* _Your task_: Using the line that contains "match find_attach attach m with" as the start, restate each line word for word through the final line of the material below, and return only those.
>>
(* ===== verification/SessionManager.v ===== *)
(** * Sessions: the session manager

    Models src/bp/session/Manager.hxx, Manager.cxx, Lease.hxx, Lease.cxx and
    [SessionManager::Load()] of Save.cxx.

    The manager owns the sessions; leases and the second index
    [sessions_by_attach] refer to them.  Each session object has an address
    here, so that a reference is an address; [None] is an access to an object
    that does not exist (any more), or a failed assertion.  [sessions] lists
    the objects in the order in which the hash set iterates over them. *)

From S2P Require Import Prelude StdMap Expiry SessionData SessionFile.

Definition MAX_SESSIONS : Z := 65536.

Definition ptr := nat.

(** A lease for a realm session is the address of the session and the name of
    the realm. *)
Abbreviation RealmLease := (ptr * bytes)%type.

Section Manager.
Context `{EO : ExpiryOps} `{HA : HttpAddressType} `{PR : Prng} `{HS : HashSetOrder}.

Record SessionManager := mkSessionManager {
  cluster_size : Z;
  cluster_node : Z;
  idle_timeout : Z;
  prng : prng_state;
  sessions : list (ptr * Session);
  sessions_by_attach : list ptr;
  (** is [cleanup_timer] pending? *)
  cleanup_timer : bool;
  (** the address of the next object *)
  next_ptr : ptr }.

Implicit Types m : SessionManager.

Definition SessionManager_new (idle_timeout cluster_size cluster_node : Z) (prng : prng_state)
  : SessionManager :=
  mkSessionManager cluster_size cluster_node idle_timeout prng [] [] false O.

(** ** Access to the fields *)

Definition with_sessions l a m : SessionManager :=
  mkSessionManager (cluster_size m) (cluster_node m) (idle_timeout m) (prng m) l a
    (cleanup_timer m) (next_ptr m).
Definition with_prng p m : SessionManager :=
  mkSessionManager (cluster_size m) (cluster_node m) (idle_timeout m) p (sessions m)
    (sessions_by_attach m) (cleanup_timer m) (next_ptr m).
Definition with_timer t m : SessionManager :=
  mkSessionManager (cluster_size m) (cluster_node m) (idle_timeout m) (prng m) (sessions m)
    (sessions_by_attach m) t (next_ptr m).

Fixpoint plookup (p : ptr) (l : list (ptr * Session)) : option Session :=
  match l with
  | [] => None
  | (q, s) :: l' => if decide (p = q) then Some s else plookup p l'
  end.

(** Dereferencing a session pointer. *)
Definition deref (m : SessionManager) (p : ptr) : option Session := plookup p (sessions m).

Definition pset (p : ptr) (s : Session) (l : list (ptr * Session)) : list (ptr * Session) :=
  map (fun '(q, t) => if decide (p = q) then (q, s) else (q, t)) l.

(** Assigning to the session object at [p]. *)
Definition assign (p : ptr) (s : Session) m : SessionManager :=
  with_sessions (pset p s (sessions m)) (sessions_by_attach m) m.

(** Disposing of objects also unlinks them from [sessions_by_attach], whose
    hook is of the mode AUTO_UNLINK. *)
Definition dispose (gone : ptr -> bool) m : SessionManager :=
  with_sessions (List.filter (fun '(p, _) => negb (gone p)) (sessions m))
    (List.filter (fun p => negb (gone p)) (sessions_by_attach m)) m.

(** ** Operations *)

Definition EnableEvents m : SessionManager := with_timer true m.
Definition DisableEvents m : SessionManager := with_timer false m.

Definition Count m : Z := Z.of_nat (length (sessions m)).

Definition EraseAndDispose (p : ptr) m : option SessionManager :=
  if is_null (deref m p) then None else Some (dispose (fun q => bool_decide (p = q)) m).

(** [seed] is the new state of the engine that [SeedPrng()] sets, or [None]
    if it throws; the timer has just fired. *)
Definition Cleanup (now : Expiry) (seed : option prng_state) m : SessionManager :=
  let m := with_timer false m in
  let m := dispose (fun p => match deref m p with
                             | Some s => IsExpired (sess_expires s) now
                             | None => false
                             end) m in
  let m := match sessions m with [] => m | _ => with_timer true m end in
  match seed with Some p => with_prng p m | None => m end.

Definition AdjustNewSessionId m (id : SessionId) : option SessionId :=
  if 0 <? cluster_size m then SetClusterNode id (cluster_size m) (cluster_node m) else Some id.

(** The address of the new object is the result. *)
Definition Insert (s : Session) m : ptr * SessionManager :=
  let p := next_ptr m in
  (p, mkSessionManager (cluster_size m) (cluster_node m) (idle_timeout m) (prng m)
        (hs_insert (p, s) (sessions m)) (sessions_by_attach m)
        (if negb (cleanup_timer m) then true else cleanup_timer m) (S p)).

(** One call of the lambda in [Purge()]: [purge_sessions] and
    [highest_score]. *)
Definition purge_visit (acc : list ptr * Z) (e : ptr * Session) : list ptr * Z :=
  let '(purge_sessions, highest_score) := acc in
  let '(p, session) := e in
  let score := GetPurgeScore session in
  let '(purge_sessions, highest_score) :=
    if highest_score <? score then ([], score) else (purge_sessions, highest_score) in
  if (score =? highest_score) && negb (256 <=? Z.of_nat (length purge_sessions))
  then (purge_sessions ++ [p], highest_score)
  else (purge_sessions, highest_score).

Fixpoint erase_all (l : list ptr) m : option SessionManager :=
  match l with
  | [] => Some m
  | p :: l' => m ← EraseAndDispose p m; erase_all l' m
  end.

(** The recursive call is repeated at most as often as there are sessions. *)
Fixpoint Purge_rec (fuel : nat) m : option (bool * SessionManager) :=
  match fuel with
  | O => None
  | S fuel' =>
      let '(purge_sessions, _) := foldl purge_visit ([], 0) (sessions m) in
      match purge_sessions with
      | [] => Some (false, m)
      | _ =>
          m ← erase_all purge_sessions m;
          let again := (Z.of_nat (length purge_sessions) <? 16) && (MAX_SESSIONS - 256 <? Count m) in
          if again then '(_, m) ← Purge_rec fuel' m; Some (true, m)
          else Some (true, m)
      end
  end.

Definition Purge m : option (bool * SessionManager) := Purge_rec (S (length (sessions m))) m.

Definition GenerateSessionId m : option (SessionId * SessionManager) :=
  let '(id, p) := SessionId_Generate (prng m) in
  let m := with_prng p m in
  id ← AdjustNewSessionId m id;
  Some (id, m).

Definition CreateSession (now : Expiry) m : option (ptr * SessionManager) :=
  m ← (if MAX_SESSIONS <=? Count m then '(_, m) ← Purge m; Some m else Some m);
  let '(csrf_salt, p) := SessionId_Generate (prng m) in
  let m := with_prng p m in
  '(id, m) ← GenerateSessionId m;
  Some (Insert (Session_new now id csrf_salt) m).

(** [sessions.find()] *)
Definition find_id (id : SessionId) m : option (ptr * Session) :=
  List.find (fun '(_, s) => bool_decide (sess_id s = id)) (sessions m).

(** The session that was found, whose expiry and counter are updated. *)
Definition Find (now : Expiry) (id : SessionId) m : option ptr * SessionManager :=
  if negb (SessionId_IsDefined id) then (None, m)
  else match find_id id m with
       | None => (None, m)
       | Some (p, s) =>
           (Some p, assign p (with_touched (Touched now (idle_timeout m)) (wrap 32 (sess_counter s + 1)) s) m)
       end.

(** [sessions_by_attach.find()] and [insert_check()] *)
Definition find_attach (attach : bytes) m : option ptr :=
  List.find (fun p => match deref m p with
                      | Some s => bool_decide (default [] (sess_attach s) = attach)
                      | None => false
                      end) (sessions_by_attach m).

(** Constructing a lease from a session lease creates the realm. *)
Definition RealmSessionLease_new (p : ptr) (realm : bytes) m : option (RealmLease * SessionManager) :=
  s ← deref m p;
  Some ((p, realm), assign p (snd (Session_GetRealm realm s)) m).

(** [RealmSessionLease(SessionManager &, SessionId, std::string_view)] *)
Definition RealmSessionLease_find (now : Expiry) (id : SessionId) (realm : bytes) m
  : option (option RealmLease * SessionManager) :=
  let '(p, m) := Find now id m in
  match p with
  | None => Some (None, m)
  | Some p => '(l, m) ← RealmSessionLease_new p realm m; Some (Some l, m)
  end.

(** The "attach" value of the leased session is cleared if it has another
    one. *)
Definition Attach_release (lease : option RealmLease) m : option SessionManager :=
  match lease with
  | None => Some m
  | Some (p, _) =>
      s ← deref m p;
      if is_null (sess_attach s) then Some m
      else if negb (bool_decide (p ∈ sessions_by_attach m)) then None
      else Some (assign p (with_attach None s)
                   (with_sessions (sessions m)
                      (List.filter (fun q => negb (bool_decide (p = q))) (sessions_by_attach m)) m))
  end.

(** Sets the "attach" value of the session at [p], which is not in
    [sessions_by_attach], and commits the insertion. *)
Definition Attach_commit (attach : bytes) (p : ptr) m : option SessionManager :=
  s ← deref m p;
  Some (assign p (with_attach (Some attach) s)
          (with_sessions (sessions m) (hs_insert p (sessions_by_attach m)) m)).

Definition Attach (now : Expiry) (lease : option RealmLease) (realm attach : bytes) m
  : option (RealmLease * SessionManager) :=
  if bool_decide (attach = []) then None
  else
    already ← (match lease with
               | None => Some false
               | Some (p, _) => s ← deref m p; Some (Session_IsAttach s attach)
               end);
    match already, lease with
    | true, Some l => Some (l, m)
    | _, _ =>
        m ← Attach_release lease m;
        match find_attach attach m, lease with
        | None, Some (p, r) => m ← Attach_commit attach p m; Some ((p, r), m)
        | None, None =>
            '(p, m) ← CreateSession now m;
            m ← Attach_commit attach p m;
            RealmSessionLease_new p realm m
        | Some existing, Some (src, _) =>
            e ← deref m existing;
            s ← deref m src;
            e ← Session_Attach e s;
            m ← EraseAndDispose src (assign existing e m);
            RealmSessionLease_new existing realm m
        | Some existing, None => RealmSessionLease_new existing realm m
        end
    end.

Definition EraseAndDispose_id (id : SessionId) m : option SessionManager :=
  match find_id id m with None => Some m | Some (p, _) => EraseAndDispose p m end.

Definition DiscardRealmSession (id : SessionId) (realm_name : bytes) m : option SessionManager :=
  match find_id id m with
  | None => Some m
  | Some (p, s) =>
      let '(found, s) := Session_DiscardRealm realm_name s in
      if negb found then Some m
      else
        let m := assign p s m in
        match sess_realms s with [] => EraseAndDispose p m | _ => Some m end
  end.

Definition DiscardAttachSession (attach : bytes) m : option SessionManager :=
  match find_attach attach m with None => Some m | Some p => EraseAndDispose p m end.

(** [Visit()] with a callback that is given each session. *)
Definition Visit (now : Expiry) m : list Session :=
  List.filter (fun s => negb (IsExpired (sess_expires s) now)) (snd <$> sessions m).

Definition Load `{AB : SessionAbi} (now : Expiry) (s : bytes) m : load_result * SessionManager :=
  let '(added, p, result) := Load_sessions now (prng m) s in
  (result, foldl (fun m s => snd (Insert s m)) (with_prng p m) added).

End Manager.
<<
* _Task output_:
  match find_attach attach m with None => Some m | Some p => EraseAndDispose p m end.

(** [Visit()] with a callback that is given each session. *)
Definition Visit (now : Expiry) m : list Session :=
  List.filter (fun s => negb (IsExpired (sess_expires s) now)) (snd <$> sessions m).

Definition Load `{AB : SessionAbi} (now : Expiry) (s : bytes) m : load_result * SessionManager :=
  let '(added, p, result) := Load_sessions now (prng m) s in
  (result, foldl (fun m s => snd (Insert s m)) (with_prng p m) added).

End Manager.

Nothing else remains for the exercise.